Your task is to copy every line of the records below that contains "OllamaProvider".

═════ Data records

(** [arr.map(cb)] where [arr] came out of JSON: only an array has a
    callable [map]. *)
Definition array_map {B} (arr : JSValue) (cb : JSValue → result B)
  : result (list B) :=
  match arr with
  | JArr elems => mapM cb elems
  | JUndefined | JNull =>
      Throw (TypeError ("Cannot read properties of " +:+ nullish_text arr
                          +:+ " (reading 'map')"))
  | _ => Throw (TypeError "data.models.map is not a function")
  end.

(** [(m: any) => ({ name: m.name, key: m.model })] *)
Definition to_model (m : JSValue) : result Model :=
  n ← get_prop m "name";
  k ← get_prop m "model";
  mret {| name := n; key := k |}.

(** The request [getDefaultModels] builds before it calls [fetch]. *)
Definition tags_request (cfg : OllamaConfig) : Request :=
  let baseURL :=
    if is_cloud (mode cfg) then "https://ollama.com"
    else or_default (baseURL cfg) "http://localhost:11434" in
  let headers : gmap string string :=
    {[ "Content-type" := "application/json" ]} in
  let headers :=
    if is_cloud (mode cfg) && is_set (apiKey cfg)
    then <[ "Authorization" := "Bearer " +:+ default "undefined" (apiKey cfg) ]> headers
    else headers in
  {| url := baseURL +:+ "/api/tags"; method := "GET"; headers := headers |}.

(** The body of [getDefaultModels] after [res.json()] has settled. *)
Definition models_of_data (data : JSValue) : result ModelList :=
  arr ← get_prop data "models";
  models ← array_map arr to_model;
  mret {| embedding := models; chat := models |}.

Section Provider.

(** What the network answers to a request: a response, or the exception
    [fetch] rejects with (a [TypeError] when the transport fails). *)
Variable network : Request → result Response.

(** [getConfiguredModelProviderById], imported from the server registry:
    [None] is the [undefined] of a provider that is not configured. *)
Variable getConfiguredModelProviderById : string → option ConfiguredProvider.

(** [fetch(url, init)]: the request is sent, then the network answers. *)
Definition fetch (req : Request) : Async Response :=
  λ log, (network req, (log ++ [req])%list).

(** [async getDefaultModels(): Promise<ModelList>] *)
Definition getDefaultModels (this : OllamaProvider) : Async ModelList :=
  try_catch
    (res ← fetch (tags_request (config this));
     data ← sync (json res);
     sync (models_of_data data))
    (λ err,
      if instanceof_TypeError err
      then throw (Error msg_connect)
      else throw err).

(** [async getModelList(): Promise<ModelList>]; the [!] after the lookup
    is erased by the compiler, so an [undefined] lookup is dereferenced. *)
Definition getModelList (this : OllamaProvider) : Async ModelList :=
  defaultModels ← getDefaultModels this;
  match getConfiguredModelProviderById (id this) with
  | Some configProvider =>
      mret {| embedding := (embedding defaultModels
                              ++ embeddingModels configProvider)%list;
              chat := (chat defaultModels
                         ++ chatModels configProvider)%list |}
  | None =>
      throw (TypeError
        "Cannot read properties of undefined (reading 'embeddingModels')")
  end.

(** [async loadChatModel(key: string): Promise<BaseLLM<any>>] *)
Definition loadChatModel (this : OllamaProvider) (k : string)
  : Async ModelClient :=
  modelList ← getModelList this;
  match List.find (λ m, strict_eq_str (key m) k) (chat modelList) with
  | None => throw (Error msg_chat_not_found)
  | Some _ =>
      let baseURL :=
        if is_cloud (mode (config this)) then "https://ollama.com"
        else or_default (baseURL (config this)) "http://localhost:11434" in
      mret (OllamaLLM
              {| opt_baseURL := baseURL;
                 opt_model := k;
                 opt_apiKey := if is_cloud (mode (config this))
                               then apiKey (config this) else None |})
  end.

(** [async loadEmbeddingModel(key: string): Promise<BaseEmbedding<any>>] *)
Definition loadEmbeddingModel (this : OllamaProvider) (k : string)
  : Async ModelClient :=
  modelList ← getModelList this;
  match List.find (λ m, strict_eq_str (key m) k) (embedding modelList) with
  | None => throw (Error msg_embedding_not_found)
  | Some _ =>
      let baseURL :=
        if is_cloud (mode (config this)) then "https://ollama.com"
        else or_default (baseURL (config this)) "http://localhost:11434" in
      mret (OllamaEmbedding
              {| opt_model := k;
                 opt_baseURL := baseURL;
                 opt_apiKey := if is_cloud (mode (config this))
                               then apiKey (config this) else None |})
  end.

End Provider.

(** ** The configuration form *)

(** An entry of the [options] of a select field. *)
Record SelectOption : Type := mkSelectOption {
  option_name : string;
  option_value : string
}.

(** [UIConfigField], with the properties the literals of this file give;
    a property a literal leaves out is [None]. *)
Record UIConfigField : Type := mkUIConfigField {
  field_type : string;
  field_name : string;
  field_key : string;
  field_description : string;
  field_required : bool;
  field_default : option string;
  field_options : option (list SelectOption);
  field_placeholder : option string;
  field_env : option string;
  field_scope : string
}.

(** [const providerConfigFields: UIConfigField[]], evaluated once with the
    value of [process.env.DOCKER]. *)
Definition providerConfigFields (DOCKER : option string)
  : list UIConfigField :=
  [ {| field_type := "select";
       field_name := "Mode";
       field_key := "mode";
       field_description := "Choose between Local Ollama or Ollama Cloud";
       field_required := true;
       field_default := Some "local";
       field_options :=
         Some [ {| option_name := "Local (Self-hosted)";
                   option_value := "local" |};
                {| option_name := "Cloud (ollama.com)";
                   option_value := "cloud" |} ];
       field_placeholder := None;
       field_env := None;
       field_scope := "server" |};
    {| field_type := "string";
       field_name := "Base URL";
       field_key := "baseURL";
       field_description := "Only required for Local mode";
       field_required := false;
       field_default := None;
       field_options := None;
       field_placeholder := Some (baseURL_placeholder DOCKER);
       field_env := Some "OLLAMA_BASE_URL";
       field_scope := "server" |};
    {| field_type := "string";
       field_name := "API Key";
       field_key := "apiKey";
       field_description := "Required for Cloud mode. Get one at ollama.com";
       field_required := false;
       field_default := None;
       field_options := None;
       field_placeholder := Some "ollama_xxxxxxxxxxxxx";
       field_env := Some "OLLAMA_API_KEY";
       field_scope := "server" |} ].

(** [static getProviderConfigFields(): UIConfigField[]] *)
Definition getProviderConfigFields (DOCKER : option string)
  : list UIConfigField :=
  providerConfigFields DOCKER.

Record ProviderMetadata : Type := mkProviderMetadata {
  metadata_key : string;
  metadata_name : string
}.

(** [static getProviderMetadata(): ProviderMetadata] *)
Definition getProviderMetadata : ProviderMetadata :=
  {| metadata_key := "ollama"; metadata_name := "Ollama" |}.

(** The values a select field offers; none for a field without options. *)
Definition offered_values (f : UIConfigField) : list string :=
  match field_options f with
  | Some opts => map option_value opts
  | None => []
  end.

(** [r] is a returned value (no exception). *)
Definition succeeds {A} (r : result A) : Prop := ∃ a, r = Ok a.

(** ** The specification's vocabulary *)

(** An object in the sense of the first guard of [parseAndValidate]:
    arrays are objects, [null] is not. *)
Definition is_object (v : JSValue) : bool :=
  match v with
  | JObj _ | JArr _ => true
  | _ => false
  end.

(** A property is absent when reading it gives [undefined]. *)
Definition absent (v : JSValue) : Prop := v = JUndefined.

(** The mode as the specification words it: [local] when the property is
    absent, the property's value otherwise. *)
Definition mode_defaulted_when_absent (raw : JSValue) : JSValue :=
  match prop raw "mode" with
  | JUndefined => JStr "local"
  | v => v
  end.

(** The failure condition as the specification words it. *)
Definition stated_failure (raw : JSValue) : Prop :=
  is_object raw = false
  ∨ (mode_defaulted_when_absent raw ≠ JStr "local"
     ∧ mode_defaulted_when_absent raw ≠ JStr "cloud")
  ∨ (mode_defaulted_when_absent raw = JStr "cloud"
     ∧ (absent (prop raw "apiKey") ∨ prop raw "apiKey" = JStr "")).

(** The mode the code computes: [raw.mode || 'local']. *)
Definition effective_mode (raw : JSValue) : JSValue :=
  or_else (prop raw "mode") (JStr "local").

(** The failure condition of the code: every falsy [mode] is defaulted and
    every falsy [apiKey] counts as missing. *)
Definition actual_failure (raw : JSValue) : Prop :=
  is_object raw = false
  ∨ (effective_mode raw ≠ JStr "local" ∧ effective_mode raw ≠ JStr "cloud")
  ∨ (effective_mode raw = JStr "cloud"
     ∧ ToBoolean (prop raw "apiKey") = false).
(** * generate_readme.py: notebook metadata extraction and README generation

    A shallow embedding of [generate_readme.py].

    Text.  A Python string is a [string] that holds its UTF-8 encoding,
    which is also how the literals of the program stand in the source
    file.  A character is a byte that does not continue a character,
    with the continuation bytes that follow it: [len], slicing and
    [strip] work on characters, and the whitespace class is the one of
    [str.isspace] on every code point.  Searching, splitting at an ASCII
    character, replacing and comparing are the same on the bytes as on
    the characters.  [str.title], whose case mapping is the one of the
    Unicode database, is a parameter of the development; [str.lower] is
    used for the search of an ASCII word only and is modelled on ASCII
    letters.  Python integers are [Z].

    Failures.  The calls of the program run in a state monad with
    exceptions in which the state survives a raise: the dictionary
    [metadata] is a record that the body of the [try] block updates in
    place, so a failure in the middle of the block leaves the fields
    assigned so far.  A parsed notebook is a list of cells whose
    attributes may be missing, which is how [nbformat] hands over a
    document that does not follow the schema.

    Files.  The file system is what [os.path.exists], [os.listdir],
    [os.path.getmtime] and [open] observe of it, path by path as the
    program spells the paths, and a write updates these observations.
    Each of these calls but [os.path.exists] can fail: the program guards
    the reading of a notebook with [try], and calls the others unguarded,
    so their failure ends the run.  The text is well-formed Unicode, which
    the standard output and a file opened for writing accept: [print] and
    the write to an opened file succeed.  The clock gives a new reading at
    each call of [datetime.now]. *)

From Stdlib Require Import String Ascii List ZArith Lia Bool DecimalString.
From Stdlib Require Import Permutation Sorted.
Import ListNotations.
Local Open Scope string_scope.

══════════

Answer below.
Definition getDefaultModels (this : OllamaProvider) : Async ModelList :=
Definition getModelList (this : OllamaProvider) : Async ModelList :=
Definition loadChatModel (this : OllamaProvider) (k : string)
Definition loadEmbeddingModel (this : OllamaProvider) (k : string)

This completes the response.